Saturday's Supper - Hummus

Today you get another snack option instead of a meal. This hummus would be AMAZING with the Microwave Potato Chips I posted on last Saturday's Supper. I say make the two together and enjoy something that's pretty healthy and tasty. I've tried another hummus recipe and this one is my favorite so far. If you're on Weight Watchers this recipe is 2 points per serving. The recipe makes 8 total servings.

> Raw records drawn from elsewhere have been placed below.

(** The run of [replay_attempts]: swept windows, checkpoints without a fetch, a stream that breaks. *)
Lemma supervised_ingest_is_system_run_witness :
  let run_ := supervised_ingest replay_source [] (mkRecordFilter [] []) (fun _ => false) 12 80 10 2 1 replay_attempts
    (calm_world empty_db, O) in
  db_cursors (w_db run_.2.1) !! 1 = Some (108, [])
  /\ exists s', sys_reach (fun l => l) (fun l => l) ∅ (fun _ => 80) (fetched replay_deployed ["evt"]) (launched 2 (calm_world empty_db)) s'
       /\ sy_world s' = run_.2.1.
Proof.
  intros run_. split; [by vm_compute|].
  apply (supervised_ingest_is_system_run replay_source [] (mkRecordFilter [] []) (fun _ => false) 12 10 2 1
           (fun h => [byte_of h]) replay_settled replay_settled (fun l => l) (fun l => l) ∅ (fun _ => 80) replay_deployed ["evt"]
           replay_attempts (launched 2 (calm_world empty_db)) O run_.2.2 run_.1 run_.2.1).
  - apply replay_settles.
  - apply replay_announces.
  - intros rs st aux st' [= <- _] r Hr. by apply not_elem_of_nil in Hr.
  - unfold_int. cbn. lia.
  - lia.
  - lia.
  - lia.
  - lia.
  - lia.
  - lia.
  - repeat constructor; intros l; done.
  - intros a n n' ->%list_elem_of_singleton [= <-]. lia.
  - apply (bool_decide_unpack _). by vm_compute.
  - intros h row Hrow. cbn in Hrow. by rewrite lookup_empty in Hrow.
  - intros c hash Hcur. cbn in Hcur. by rewrite lookup_empty in Hcur.
  - unfold run_. cbn [sy_world launched]. by destruct (supervised_ingest _ _ _ _ _ _ _ _ _ _ _) as [? [? ?]].
Defined.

Weight Watchers New Complete Cookbook

One 15-ounce can chickpeas, rinsed and drained
1/2 cup nonfat yogurt
2 tablespoons fresh lemon juice
3 garlic cloves
2 teaspoons olive oil
1/2 teaspoon salt
1/2 teaspoon ground cumin
1/8 teaspoon ground allspice

In food processor or blender, puree all the ingredients with 1 tablespoon water.

Hummus sometimes includes tahini, a paste made from ground sesame seeds. If you have some on hand, add a teaspoon or so. Believe it or not, peanut butter (creamy, not chunky) is a great "fake-out" for the tahini flavor.

* I used my stick blender because we don't have a blender or food processor and it worked great.
* I used nonfat greek yogurt and it was great.
* We didn't have fresh lemons on hand so we used lemon juice and I thought it was fine.
* I used my garlic press and the final product is rather garlicky. Good but maybe go less garlic if you don't like such an assertive flavor.
* I tossed in about 1 tablespoon of sundried tomatoes and blended and it was really good.
* I eat this with sliced veggies as a snack at work which doesn't add any points!

Do you have a favorite snack you just can't get enough of? Have you ever tried to make your favorite snack at home?